The most simple way that one can think of to mask the anomalous points during training is simply by masking the points that have a high prediction error, this is what we do in this first approach. We simply train the network, and at each epoch we mask the k points that had the highest prediction error at the last training epoch. This approach is very simple and quite far from the better method that we present in the paper, but we believe that it can be helpful to understand the principle.

Two important aspects of the method that are already present here:
- the network is not trained to predict the points that are marked as anomalous, as a result these don't bias the model training away from the basic behaviour from the time series,
- we replace the points that are marked as anomalous in the input of the model. Here we simply replace them with the previous point.
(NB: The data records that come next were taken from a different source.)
(* ===== verification/Base64.v ===== *)
(** * [base64] of the standard library

    Bytes are texts of characters U+0000 to U+00FF; an encoded text is decoded the way
    [binascii.a2b_base64] does by default: characters outside of the alphabet are skipped. *)
From Stdlib Require Import ZArith Lia String Ascii List Bool.
From stdpp Require Import base tactics list strings option.
From S2P Require Import Prelude PyStr StrFacts PyVal.
Local Open Scope string_scope.
Local Open Scope Z_scope.

Definition alphabet : string := "ABCDEFGHIJKLMNOPQRSTUVWXYZabcdefghijklmnopqrstuvwxyz0123456789+/".

(** The character of a number below 64, and the number of a character. *)
Definition letter (n : Z) : ascii := default "A"%char (String.get (Z.to_nat n) alphabet).

Definition value_of (c : ascii) : option Z :=
  let n := ord c in
  if (65 <=? n) && (n <=? 90) then Some (n - 65)
  else if (97 <=? n) && (n <=? 122) then Some (n - 71)
  else if (48 <=? n) && (n <=? 57) then Some (n + 4)
  else if n =? 43 then Some 62
  else if n =? 47 then Some 63
  else None.

Fixpoint b64encode (s : string) : string :=
  match s with
  | EmptyString => ""
  | String a EmptyString =>
      String (letter (ord a / 4)) (String (letter (ord a mod 4 * 16)) "==")
  | String a (String b EmptyString) =>
      String (letter (ord a / 4)) (String (letter (ord a mod 4 * 16 + ord b / 16)) (String (letter (ord b mod 16 * 4)) "="))
  | String a (String b (String c r)) =>
      String (letter (ord a / 4)) (String (letter (ord a mod 4 * 16 + ord b / 16))
        (String (letter (ord b mod 16 * 4 + ord c / 64)) (String (letter (ord c mod 64)) (b64encode r))))
  end.

(** The bytes read, with the position in the group of four where the reading ends and the
    number of characters of the alphabet read; [pads] is the number of [=] since the last one. *)
Fixpoint a2b (quad left pads : Z) (s : string) : string * Z * Z :=
  match s with
  | EmptyString => ("", quad, 0)
  | String c r =>
      if Ascii.eqb c "=" then
        if 2 <=? quad then if 4 <=? quad + (pads + 1) then ("", 0, 0) else a2b quad left (pads + 1) r
        else a2b quad left pads r
      else
        match value_of c with
        | None => a2b quad left pads r
        | Some v =>
            let '(bytes, final, n) :=
              if quad =? 0 then a2b 1 v 0 r
              else if quad =? 1 then let '(b, f, n) := a2b 2 (v mod 16) 0 r in (String (chr (left * 4 + v / 16)) b, f, n)
              else if quad =? 2 then let '(b, f, n) := a2b 3 (v mod 4) 0 r in (String (chr (left * 16 + v / 4)) b, f, n)
              else let '(b, f, n) := a2b 0 0 0 r in (String (chr (left * 64 + v)) b, f, n) in
            (bytes, final, n + 1)
        end
  end.

Definition b64decode (s : string) : res string :=
  if negb (all_chars (fun c => ord c <? 128) s) then Err (ValueError "string argument should contain only ASCII characters")
  else
    let '(bytes, final, n) := a2b 0 0 0 s in
    if final =? 0 then Ok bytes
    else if final =? 1 then
      Err (ValueError ("Invalid base64-encoded string: number of data characters (" ++ str_of_Z n ++ ") cannot be 1 more than a multiple of 4"))
    else Err (ValueError "Incorrect padding").

Example vectors :
  List.map b64encode [""; "f"; "fo"; "foo"; "foob"; "fooba"; "foobar"; String (chr 251) (String (chr 255) "")]
    = [""; "Zg=="; "Zm8="; "Zm9v"; "Zm9vYg=="; "Zm9vYmE="; "Zm9vYmFy"; "+/8="] /\
  List.map b64decode ["Zm9v"; "Zm 9v"; "Zg="; "Zm9vY"; "Zg==Zg=="; "=Zg=="]
    = [Ok "foo"; Ok "foo"; Err (ValueError "Incorrect padding");
       Err (ValueError "Invalid base64-encoded string: number of data characters (5) cannot be 1 more than a multiple of 4"); Ok "f"; Ok "f"].
Proof. vm_compute. auto. Qed.

(** ** Decoding what was encoded *)

(** What the decoder needs of a letter; the case analysis over the alphabet. *)
Definition letter_ok (n : Z) : bool :=
  match value_of (letter n) with Some m => m =? n | None => false end && negb (Ascii.eqb (letter n) "=") && (ord (letter n) <? 128).

Lemma letter_spec n : 0 <= n < 64 -> value_of (letter n) = Some n /\ Ascii.eqb (letter n) "=" = false /\ (ord (letter n) <? 128) = true.
Proof.
  intros H. assert (F : forallb letter_ok (List.map Z.of_nat (seq 0 64)) = true) by (vm_compute; reflexivity).
  rewrite forallb_forall in F. assert (E : letter_ok n = true).
  { apply F, in_map_iff. exists (Z.to_nat n). split; [lia|]. apply in_seq. lia. }
  unfold letter_ok in E. apply andb_prop in E as [[E1 E2%negb_true_iff]%andb_prop E3]. destruct (value_of (letter n)); [|done].
  apply Z.eqb_eq in E1 as ->. done.
Qed.

Lemma ord_byte c : 0 <= ord c < 256.
Proof. unfold ord. pose proof (N_ascii_bounded c). lia. Qed.

Lemma chr_of c n : n = ord c -> chr n = c.
Proof. intros ->. unfold chr, ord. by rewrite N2Z.id, ascii_N_embedding. Qed.

(** One letter read, by its position in the group. *)
Lemma a2b_letter quad left pads n r : 0 <= n < 64 ->
  a2b quad left pads (String (letter n) r) =
    let '(bytes, final, k) :=
      if quad =? 0 then a2b 1 n 0 r
      else if quad =? 1 then let '(b, f, k) := a2b 2 (n mod 16) 0 r in (String (chr (left * 4 + n / 16)) b, f, k)
      else if quad =? 2 then let '(b, f, k) := a2b 3 (n mod 4) 0 r in (String (chr (left * 16 + n / 4)) b, f, k)
      else let '(b, f, k) := a2b 0 0 0 r in (String (chr (left * 64 + n)) b, f, k) in
    (bytes, final, k + 1).
Proof. intros H. destruct (letter_spec n H) as (Hv & He & _). cbn [a2b]. by rewrite He, Hv. Qed.

Ltac ranges := Z.to_euclidean_division_equations; lia.
Ltac read_letter := rewrite a2b_letter by ranges; cbn [Z.eqb Pos.eqb].

(** Induction by groups of three. *)
Lemma string_ind3 (P : string -> Prop) :
  P "" -> (forall a, P (String a "")) -> (forall a b, P (String a (String b ""))) ->
  (forall a b c r, P r -> P (String a (String b (String c r)))) -> forall s, P s.
Proof.
  intros H0 H1 H2 H3. fix IH 1. intros [|a [|b [|c r]]]; [exact H0|apply H1|apply H2|apply H3, IH].
Qed.

Lemma a2b_encode s : exists n, a2b 0 0 0 (b64encode s) = (s, 0, n).
Proof.
  induction s as [|a|a b|a b c r [n IH]] using string_ind3; [by exists 0| | |]; cbn [b64encode];
    pose proof (ord_byte a); try pose proof (ord_byte b); try pose proof (ord_byte c).
  - do 2 read_letter. change (a2b 2 _ 0 "==") with ("", 0, 0). cbn beta iota. rewrite (chr_of a) by ranges. by eexists.
  - do 3 read_letter. change (a2b 3 _ 0 "=") with ("", 0, 0). cbn beta iota. rewrite (chr_of a), (chr_of b) by ranges. by eexists.
  - do 4 read_letter. rewrite IH. cbn beta iota. rewrite (chr_of a), (chr_of b), (chr_of c) by ranges. by eexists.
Qed.

Lemma letter_ascii n : 0 <= n < 64 -> (ord (letter n) <? 128) = true.
Proof. intros H. by destruct (letter_spec n H) as (_ & _ & E). Qed.

Lemma encode_ascii s : all_chars (fun c => ord c <? 128) (b64encode s) = true.
Proof.
  induction s as [|a|a b|a b c r IH] using string_ind3; [done| | |]; cbn [b64encode all_chars];
    pose proof (ord_byte a); try pose proof (ord_byte b); try pose proof (ord_byte c);
    rewrite !letter_ascii by ranges; done.
Qed.

(** What is encoded is decoded. *)
Lemma decode_encode s : b64decode (b64encode s) = Ok s.
Proof. unfold b64decode. rewrite encode_ascii. destruct (a2b_encode s) as [n ->]. done. Qed.

Lemma letter_nonzero n : 0 <= n < 64 -> negb (Ascii.eqb (letter n) (chr 0)) = true.
Proof.
  intros H. destruct (letter_spec n H) as (E & _ & _). destruct (Ascii.eqb_spec (letter n) (chr 0)) as [Ec|]; [|done].
  rewrite Ec in E. by vm_compute in E.
Qed.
Later we replace them with the prediciton of the model for these time steps at the previous epoch, as it models the latent normal behaviour of the time series.



In [71]:

n_epochs = 5000

verbose = True

output_dimension = 1

model = SimpleRegressionNN(context_length, output_dimension, hidden_dimension, number_hidden)

number_masked_points = 40

In [72]:

# We setup the plot to visualize the prediction of the network as training progresses
if verbose:
    fig, axarr = plt.subplots(2, 1, gridspec_kw = {'wspace':0, 'hspace':0.2, 'height_ratios':[3,1]}, figsize=(8,6))
    ax_1, ax_2 = axarr
    plt.ion()
    fig.show()
    fig.canvas.draw()

    
# Defining the optimizer:
parameters = list(model.parameters())
optimizer = torch.optim.Adam(parameters, lr=learning_rate, weight_decay=weight_decay)

model.train()
model.double().to(device)

# in this array we save the anomaly score predicted by the model for each of the time series point
#  we initialise it at random and it is overwitten in the first epoch
anomalous_scores = torch.from_numpy( np.random.randn(dataset_length - context_length).astype(np.double)).to(device)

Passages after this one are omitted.